ロシア “マリウポリの負傷兵 避難で合意” 発表も 攻撃続くか

ロシア軍がウクライナ東部でウクライナ軍との攻防を続ける中、ロシア国防省は、要衝のマリウポリでウクライナ側の負傷兵を製鉄所から避難させることで合意したと発表しました。

一方、マリウポリの市長がNHKのインタビューに応じ、製鉄所ではロシア軍による激しい攻撃が続いていると訴えました。

ウクライナでは、ロシア軍が掌握を目指す東部で激しい攻防が続いていて、ロシア国防省は16日、東部ドネツク州やルハンシク州そして、ハルキウ州で、ウクライナ軍の弾薬庫や指揮所などをミサイルで破壊したなどと発表しました。

これに対し、ウクライナ東部ではハルキウ州の知事が16日、地元メディアに「ウクライナ軍の部隊がロシアとの国境に到達し、領土を取り戻しつつある」と述べたほか、アメリカ国防総省の高官もウクライナ軍がハルキウの周辺に展開していたロシア軍の部隊をロシアとの国境近くまで押し返したとする分析を明らかにしました。

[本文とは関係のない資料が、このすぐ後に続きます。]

(** C6: on a model as the success handler left it, setViewMode('solid')
    followed by setViewMode('textured') both return, and afterwards every
    Mesh whose material had a map when the model was loaded (the map that
    was recorded as userData.originalMap) reads the very same value from
    child.material.map again, with child.material.wireframe false. *)
Theorem solid_then_textured_round_trip (rev : revision) (mobile : bool)
    (gltf : Model.t) (v : ModelViewer.t) (e : Env.t) :
  meshes_have_material gltf = true ->
  ModelViewer.model v
  = Some (ModelViewer.setup_materials mobile (ModelViewer.normalize rev gltf)) ->
  exists s1 s2 m2,
    ModelViewer.setViewMode "solid" (v, e) = Return tt s1 /\
    ModelViewer.setViewMode "textured" s1 = Return tt s2 /\
    ModelViewer.model (fst s2) = Some m2 /\
    forall i child,
      Model.nodes gltf !! i = Some child ->
      Object3D.isMesh child = true ->
      truthy (ModelViewer.material_map (Model.materials gltf)
                (Object3D.material child)) = true ->
      exists child2,
        Model.nodes m2 !! i = Some child2 /\
        ModelViewer.material_map (Model.materials m2) (Object3D.material child2)
        = ModelViewer.material_map (Model.materials gltf) (Object3D.material child) /\
        wireframe_of (Model.materials m2) (Object3D.material child2) = Some false.
Proof.
  intros Hmat Hmodel.
  set (store0 := Model.materials gltf).
  set (m0 := ModelViewer.setup_materials mobile (ModelViewer.normalize rev gltf)) in *.
  pose proof (has_material_nodes gltf Hmat) as Hn.
  assert (Model.nodes m0 = List.map (ModelViewer.setup_child mobile store0) (Model.nodes gltf))
    as Hnodes0 by reflexivity.
  assert (Model.materials m0 = store0) as Hstore0 by reflexivity.
  destruct (solid_pass store0 (Model.nodes m0) store0) as (nodes1 & store1 & E1 & Hd1 & Hs1).
  { rewrite Hnodes0. apply Forall_map.
    eapply Forall_impl; [exact Hn|]. intros c. apply has_material_setup_child. }
  { apply same_dom_refl. }
  destruct (textured_pass store0 nodes1 store1) as (nodes2 & store2 & E2 & _ & Hs2).
  { assert (Forall (recorded store0) (Model.nodes m0)) as Hr.
    { rewrite Hnodes0. apply Forall_map.
      eapply Forall_impl; [exact Hn|]. intros c. apply recorded_setup_child. }
    clear - Hr Hs1. induction Hs1; constructor.
    - inversion Hr; subst. eapply recorded_shape; eauto.
    - inversion Hr; subst. auto. }
  { exact Hd1. }
  set (m1 := Model.set_nodes nodes1 (Model.set_materials store1 m0)).
  set (m2 := Model.set_nodes nodes2 (Model.set_materials store2 m1)).
  assert (ModelViewer.applyViewMode "solid" m0 = (m1, Return tt store1)) as A1.
  { unfold ModelViewer.applyViewMode. rewrite Hstore0, E1. reflexivity. }
  assert (ModelViewer.applyViewMode "textured" m1 = (m2, Return tt store2)) as A2.
  { unfold ModelViewer.applyViewMode.
    change (Model.nodes m1) with nodes1. change (Model.materials m1) with store1.
    rewrite E2. reflexivity. }
  eexists _, _, m2.
  split; [exact (setViewMode_returns "solid" v e m0 m1 store1 Hmodel A1)|].
  split; [apply (setViewMode_returns "textured" _ e m1 m2 store2); [reflexivity|exact A2]|].
  split; [reflexivity|].
  intros i child Hi Hmesh Htr.
  rewrite Hnodes0 in Hs1. apply Forall2_map_left in Hs1.
  pose proof (Forall2_chain _ _ _ _ _ Hs1 Hs2) as Hs.
  destruct (Forall2_lookup_l _ _ _ i child Hs Hi) as (child2 & Hi2 & child1 & Hsh & Hta).
  exists child2. split; [exact Hi2|].
  apply (round_trip_child mobile store0 child child1 child2 store2); auto.
  unfold map_recorded. rewrite Hmesh. exact Htr.
Qed.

また、ウクライナ東部ではロシア軍とウクライナ軍との間で砲撃の応酬が続いていて、ロシア側が大きく支配地域を拡大することはできていないとの見方を示しました。

一方、東部の要衝マリウポリをめぐりロシア国防省は16日、ロシア軍が包囲しているアゾフスターリ製鉄所の中に取り残されているウクライナ軍の負傷兵を避難させるため、一時的に停戦することでウクライナ側と合意したと発表しました。

これに先立ち、ウクライナ側は製鉄所から負傷兵を避難させるよう要求していて、ロシア国防省は、今回の合意で負傷兵を東部ドネツク州にある親ロシア派の武装勢力側の医療施設に搬送する予定だとしています。

ボイチェンコ市長は16日、NHKのオンラインインタビューに応じ「マリウポリのおよそ9割がロシア軍に占領されていて、今も10万人以上の市民が取り残されている。市の近郊に避難した人に対してロシア軍は住宅の提供を持ちかけるなどして、市内に呼び戻そうとしている」と述べ、ロシア側が阻んでいるとして避難が進んでいない実態を明らかにしました。

また、アゾフスターリ製鉄所について市民が取り残されている可能性もあるとしたうえで、「製鉄所には空爆や海からの攻撃が続いている。ロシア軍の攻撃によって製鉄所で大きな火災が発生し燃え広がった。現代的な武器が使われたようだ」と述べ、ロシア軍による激しい攻撃が続けられているとしています。